▼▼▼

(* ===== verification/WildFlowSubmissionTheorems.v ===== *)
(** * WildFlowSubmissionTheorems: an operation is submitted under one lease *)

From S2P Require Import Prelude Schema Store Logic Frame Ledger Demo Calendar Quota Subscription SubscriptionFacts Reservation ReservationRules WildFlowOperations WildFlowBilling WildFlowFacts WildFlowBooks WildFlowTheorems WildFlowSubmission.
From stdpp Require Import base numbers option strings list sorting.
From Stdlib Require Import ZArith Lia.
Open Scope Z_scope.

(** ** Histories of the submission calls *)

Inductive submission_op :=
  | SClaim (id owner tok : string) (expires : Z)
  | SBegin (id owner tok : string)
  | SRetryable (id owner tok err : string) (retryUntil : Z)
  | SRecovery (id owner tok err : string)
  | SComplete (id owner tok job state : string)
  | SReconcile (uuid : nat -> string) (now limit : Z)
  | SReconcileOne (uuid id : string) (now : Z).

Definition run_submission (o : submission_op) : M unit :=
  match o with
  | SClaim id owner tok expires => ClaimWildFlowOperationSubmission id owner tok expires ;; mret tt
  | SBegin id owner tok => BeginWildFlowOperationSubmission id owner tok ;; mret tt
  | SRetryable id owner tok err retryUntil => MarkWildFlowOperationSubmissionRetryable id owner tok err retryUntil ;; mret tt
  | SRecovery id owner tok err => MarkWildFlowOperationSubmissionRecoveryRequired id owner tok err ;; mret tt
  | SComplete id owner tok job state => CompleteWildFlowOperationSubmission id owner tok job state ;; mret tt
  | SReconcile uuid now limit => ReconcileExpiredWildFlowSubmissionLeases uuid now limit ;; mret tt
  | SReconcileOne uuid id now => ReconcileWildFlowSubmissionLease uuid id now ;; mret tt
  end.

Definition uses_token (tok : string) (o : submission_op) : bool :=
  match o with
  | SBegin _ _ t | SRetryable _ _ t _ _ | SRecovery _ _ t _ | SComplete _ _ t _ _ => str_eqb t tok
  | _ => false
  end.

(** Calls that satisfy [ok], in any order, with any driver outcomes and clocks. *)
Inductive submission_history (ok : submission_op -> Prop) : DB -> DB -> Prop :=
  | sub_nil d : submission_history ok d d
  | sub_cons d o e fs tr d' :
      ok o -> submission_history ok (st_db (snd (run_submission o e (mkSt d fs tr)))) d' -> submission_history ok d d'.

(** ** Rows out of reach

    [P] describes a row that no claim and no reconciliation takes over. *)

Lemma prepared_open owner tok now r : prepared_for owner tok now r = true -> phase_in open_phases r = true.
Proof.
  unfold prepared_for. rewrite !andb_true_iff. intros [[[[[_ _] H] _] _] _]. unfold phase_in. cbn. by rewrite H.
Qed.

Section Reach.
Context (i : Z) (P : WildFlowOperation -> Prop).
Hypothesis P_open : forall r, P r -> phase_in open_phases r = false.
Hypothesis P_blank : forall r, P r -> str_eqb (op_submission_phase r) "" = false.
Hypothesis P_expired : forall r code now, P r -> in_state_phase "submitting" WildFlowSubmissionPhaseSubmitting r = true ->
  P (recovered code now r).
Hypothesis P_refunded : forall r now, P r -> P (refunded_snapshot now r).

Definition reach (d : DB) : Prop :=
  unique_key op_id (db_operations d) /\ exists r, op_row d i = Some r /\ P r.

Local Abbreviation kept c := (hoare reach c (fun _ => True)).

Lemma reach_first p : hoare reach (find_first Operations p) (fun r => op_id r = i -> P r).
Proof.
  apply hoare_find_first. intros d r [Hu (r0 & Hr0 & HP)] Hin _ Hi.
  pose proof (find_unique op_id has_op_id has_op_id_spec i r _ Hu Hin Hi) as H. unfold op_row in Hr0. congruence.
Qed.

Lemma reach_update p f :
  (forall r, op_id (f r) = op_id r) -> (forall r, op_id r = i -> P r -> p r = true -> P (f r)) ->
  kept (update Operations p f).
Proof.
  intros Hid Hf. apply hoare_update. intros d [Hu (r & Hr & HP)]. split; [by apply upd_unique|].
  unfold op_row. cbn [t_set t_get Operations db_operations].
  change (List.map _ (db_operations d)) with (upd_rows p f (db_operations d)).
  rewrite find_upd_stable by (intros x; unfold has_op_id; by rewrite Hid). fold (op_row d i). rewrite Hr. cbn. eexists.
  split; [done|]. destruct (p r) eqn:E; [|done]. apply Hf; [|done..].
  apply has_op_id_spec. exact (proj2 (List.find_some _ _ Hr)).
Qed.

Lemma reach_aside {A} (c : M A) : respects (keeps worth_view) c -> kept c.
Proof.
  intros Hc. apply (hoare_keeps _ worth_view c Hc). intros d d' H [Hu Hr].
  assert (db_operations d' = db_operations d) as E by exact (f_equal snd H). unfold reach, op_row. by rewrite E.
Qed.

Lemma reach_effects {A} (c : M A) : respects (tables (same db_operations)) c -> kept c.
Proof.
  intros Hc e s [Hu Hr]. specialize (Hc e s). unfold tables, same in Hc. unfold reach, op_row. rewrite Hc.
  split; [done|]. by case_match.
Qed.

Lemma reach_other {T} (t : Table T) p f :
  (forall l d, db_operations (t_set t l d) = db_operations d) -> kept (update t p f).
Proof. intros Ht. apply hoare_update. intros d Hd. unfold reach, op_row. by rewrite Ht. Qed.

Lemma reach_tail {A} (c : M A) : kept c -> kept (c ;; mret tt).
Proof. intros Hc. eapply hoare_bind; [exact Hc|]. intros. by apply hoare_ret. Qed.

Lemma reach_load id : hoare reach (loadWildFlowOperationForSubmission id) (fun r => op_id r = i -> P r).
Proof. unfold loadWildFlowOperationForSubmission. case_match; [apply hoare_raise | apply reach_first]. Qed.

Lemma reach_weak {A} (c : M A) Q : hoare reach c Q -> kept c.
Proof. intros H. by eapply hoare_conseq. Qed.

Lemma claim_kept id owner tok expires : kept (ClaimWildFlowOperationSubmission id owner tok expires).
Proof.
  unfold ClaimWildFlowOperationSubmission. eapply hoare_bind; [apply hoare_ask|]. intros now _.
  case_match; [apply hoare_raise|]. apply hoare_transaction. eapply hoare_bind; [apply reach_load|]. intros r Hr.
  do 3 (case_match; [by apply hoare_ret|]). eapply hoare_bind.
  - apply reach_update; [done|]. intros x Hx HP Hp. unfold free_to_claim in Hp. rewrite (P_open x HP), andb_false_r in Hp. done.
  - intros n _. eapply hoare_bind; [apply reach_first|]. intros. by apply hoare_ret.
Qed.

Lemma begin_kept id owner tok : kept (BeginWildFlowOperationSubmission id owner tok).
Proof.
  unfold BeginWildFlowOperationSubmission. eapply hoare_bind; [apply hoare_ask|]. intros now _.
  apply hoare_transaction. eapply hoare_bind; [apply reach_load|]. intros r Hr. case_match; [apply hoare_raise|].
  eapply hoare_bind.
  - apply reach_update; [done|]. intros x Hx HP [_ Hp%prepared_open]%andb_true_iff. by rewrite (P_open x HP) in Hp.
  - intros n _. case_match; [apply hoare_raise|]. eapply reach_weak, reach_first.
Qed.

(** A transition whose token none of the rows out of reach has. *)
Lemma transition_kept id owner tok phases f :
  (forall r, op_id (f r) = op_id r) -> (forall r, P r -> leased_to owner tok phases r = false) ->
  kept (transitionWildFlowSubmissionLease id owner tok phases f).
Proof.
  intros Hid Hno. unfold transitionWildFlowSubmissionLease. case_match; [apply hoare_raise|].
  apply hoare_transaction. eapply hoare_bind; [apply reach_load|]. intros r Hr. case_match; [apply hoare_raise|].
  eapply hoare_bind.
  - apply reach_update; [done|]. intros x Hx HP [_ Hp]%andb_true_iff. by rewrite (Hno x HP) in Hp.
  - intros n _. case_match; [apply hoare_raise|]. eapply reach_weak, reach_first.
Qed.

▲▲▲
▼▼▼

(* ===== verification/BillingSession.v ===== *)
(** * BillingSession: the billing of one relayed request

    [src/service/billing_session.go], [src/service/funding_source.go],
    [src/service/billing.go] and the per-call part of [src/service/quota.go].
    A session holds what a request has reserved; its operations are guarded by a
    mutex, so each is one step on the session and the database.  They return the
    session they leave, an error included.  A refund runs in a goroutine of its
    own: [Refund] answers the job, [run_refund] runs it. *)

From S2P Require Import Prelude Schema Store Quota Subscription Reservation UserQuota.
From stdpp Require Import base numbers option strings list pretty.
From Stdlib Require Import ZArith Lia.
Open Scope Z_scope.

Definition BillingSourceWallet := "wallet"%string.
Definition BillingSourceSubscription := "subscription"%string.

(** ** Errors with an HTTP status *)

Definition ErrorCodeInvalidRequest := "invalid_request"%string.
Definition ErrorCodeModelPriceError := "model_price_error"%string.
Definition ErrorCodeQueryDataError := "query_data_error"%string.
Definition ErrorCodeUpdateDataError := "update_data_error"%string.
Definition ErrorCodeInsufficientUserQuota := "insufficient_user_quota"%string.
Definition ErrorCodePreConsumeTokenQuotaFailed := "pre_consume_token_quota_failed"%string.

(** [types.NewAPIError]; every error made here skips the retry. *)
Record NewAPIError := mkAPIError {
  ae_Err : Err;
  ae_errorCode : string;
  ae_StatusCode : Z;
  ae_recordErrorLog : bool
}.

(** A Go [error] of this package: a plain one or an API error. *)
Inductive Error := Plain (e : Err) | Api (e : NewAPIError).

▲▲▲
▼▼▼

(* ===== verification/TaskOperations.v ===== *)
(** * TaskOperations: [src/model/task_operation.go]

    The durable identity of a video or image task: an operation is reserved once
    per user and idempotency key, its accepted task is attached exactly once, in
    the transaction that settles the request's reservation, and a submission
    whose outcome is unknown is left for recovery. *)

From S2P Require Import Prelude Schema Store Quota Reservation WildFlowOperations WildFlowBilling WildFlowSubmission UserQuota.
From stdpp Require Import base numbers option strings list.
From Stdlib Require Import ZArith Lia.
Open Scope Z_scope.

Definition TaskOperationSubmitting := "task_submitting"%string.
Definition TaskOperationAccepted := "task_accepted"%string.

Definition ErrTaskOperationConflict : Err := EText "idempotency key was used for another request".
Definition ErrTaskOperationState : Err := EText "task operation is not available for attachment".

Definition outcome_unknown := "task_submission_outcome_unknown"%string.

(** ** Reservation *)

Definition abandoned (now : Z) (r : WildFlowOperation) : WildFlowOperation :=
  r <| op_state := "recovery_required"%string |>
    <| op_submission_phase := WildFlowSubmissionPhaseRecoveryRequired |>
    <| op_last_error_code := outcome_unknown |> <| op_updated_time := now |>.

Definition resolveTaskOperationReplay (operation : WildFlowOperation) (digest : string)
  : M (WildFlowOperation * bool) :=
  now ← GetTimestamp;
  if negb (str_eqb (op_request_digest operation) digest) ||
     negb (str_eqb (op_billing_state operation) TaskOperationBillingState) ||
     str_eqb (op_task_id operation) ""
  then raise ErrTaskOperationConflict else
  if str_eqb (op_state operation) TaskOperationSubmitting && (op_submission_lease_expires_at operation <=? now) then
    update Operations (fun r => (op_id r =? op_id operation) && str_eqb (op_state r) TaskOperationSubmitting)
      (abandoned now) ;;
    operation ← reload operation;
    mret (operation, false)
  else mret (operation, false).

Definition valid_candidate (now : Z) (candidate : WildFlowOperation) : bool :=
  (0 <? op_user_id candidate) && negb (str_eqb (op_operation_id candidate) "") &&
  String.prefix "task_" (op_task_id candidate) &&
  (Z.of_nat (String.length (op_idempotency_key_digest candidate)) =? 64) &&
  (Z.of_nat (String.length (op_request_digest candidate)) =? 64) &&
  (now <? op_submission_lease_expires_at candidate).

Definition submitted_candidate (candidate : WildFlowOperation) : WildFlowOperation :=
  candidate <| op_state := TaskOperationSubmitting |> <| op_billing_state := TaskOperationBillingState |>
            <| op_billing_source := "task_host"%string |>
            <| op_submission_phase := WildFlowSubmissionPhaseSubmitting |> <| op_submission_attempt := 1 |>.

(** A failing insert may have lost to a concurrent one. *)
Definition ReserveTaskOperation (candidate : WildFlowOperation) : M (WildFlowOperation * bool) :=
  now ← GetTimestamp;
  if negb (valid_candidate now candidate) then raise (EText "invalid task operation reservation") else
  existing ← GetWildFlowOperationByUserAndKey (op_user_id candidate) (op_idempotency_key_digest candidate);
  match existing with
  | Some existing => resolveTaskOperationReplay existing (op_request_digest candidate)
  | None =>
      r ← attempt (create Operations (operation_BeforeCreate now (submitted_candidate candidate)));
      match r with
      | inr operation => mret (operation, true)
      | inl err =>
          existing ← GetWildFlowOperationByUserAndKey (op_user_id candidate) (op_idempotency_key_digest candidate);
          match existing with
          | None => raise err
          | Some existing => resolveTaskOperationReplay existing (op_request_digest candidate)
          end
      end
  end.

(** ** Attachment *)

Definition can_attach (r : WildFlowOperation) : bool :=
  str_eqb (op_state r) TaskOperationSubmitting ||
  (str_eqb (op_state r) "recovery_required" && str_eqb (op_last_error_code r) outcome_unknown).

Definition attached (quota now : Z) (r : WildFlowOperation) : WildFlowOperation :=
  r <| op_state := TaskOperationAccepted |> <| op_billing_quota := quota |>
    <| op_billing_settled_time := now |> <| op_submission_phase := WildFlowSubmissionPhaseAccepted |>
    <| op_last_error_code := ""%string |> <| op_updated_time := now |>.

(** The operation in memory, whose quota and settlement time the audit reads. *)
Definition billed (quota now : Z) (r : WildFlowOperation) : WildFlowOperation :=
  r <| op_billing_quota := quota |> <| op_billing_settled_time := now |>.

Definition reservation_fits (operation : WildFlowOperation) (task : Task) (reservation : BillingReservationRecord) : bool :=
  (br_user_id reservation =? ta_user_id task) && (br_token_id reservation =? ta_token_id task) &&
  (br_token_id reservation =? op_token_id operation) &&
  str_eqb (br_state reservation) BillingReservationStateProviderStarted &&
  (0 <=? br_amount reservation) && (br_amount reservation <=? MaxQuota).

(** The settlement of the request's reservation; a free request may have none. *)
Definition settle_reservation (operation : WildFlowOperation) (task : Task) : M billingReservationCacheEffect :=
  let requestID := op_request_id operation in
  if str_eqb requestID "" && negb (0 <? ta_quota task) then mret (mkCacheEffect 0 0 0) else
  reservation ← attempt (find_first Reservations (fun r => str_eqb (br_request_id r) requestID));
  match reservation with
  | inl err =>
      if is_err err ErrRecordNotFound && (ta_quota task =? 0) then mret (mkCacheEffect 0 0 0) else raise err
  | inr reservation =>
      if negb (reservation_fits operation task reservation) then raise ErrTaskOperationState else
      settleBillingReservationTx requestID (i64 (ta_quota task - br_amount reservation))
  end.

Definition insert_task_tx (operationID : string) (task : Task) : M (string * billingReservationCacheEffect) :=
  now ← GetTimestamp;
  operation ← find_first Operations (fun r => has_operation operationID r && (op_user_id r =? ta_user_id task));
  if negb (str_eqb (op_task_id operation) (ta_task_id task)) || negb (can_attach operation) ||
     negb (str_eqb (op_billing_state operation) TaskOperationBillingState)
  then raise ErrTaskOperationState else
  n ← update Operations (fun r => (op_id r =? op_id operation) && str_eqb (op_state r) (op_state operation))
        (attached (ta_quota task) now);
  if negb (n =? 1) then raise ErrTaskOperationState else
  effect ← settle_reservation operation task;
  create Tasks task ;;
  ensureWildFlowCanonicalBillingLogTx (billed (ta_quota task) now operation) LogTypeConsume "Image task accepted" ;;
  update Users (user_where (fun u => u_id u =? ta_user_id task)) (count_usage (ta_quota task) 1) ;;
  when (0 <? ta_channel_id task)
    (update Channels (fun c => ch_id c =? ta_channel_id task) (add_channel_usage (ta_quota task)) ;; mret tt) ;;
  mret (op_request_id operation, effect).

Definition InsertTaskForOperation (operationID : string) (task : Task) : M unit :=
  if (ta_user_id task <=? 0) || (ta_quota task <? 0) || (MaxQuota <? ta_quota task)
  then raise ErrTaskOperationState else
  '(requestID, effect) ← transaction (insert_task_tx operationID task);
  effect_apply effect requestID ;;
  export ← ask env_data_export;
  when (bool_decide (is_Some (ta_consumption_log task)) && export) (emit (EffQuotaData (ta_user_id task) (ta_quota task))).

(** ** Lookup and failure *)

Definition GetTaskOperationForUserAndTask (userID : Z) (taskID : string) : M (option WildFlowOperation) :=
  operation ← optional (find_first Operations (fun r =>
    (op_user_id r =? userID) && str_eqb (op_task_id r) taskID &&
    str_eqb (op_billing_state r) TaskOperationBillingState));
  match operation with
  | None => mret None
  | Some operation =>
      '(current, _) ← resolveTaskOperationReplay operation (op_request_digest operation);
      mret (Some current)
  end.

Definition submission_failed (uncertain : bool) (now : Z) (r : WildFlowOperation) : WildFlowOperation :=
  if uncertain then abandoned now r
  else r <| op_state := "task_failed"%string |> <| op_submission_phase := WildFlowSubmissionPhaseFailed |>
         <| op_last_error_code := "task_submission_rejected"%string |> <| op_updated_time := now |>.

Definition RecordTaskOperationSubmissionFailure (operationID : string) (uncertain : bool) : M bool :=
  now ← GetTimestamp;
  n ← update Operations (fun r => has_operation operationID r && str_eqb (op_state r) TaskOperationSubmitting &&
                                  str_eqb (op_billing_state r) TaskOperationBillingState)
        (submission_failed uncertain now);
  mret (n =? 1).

▲▲▲

# WHAT TO DO
Which lines of the listing include the string "uncertain"? Pull them out.

# SOLUTION FOR THIS EXERCISE
Definition submission_failed (uncertain : bool) (now : Z) (r : WildFlowOperation) : WildFlowOperation :=
  if uncertain then abandoned now r
Definition RecordTaskOperationSubmissionFailure (operationID : string) (uncertain : bool) : M bool :=
        (submission_failed uncertain now);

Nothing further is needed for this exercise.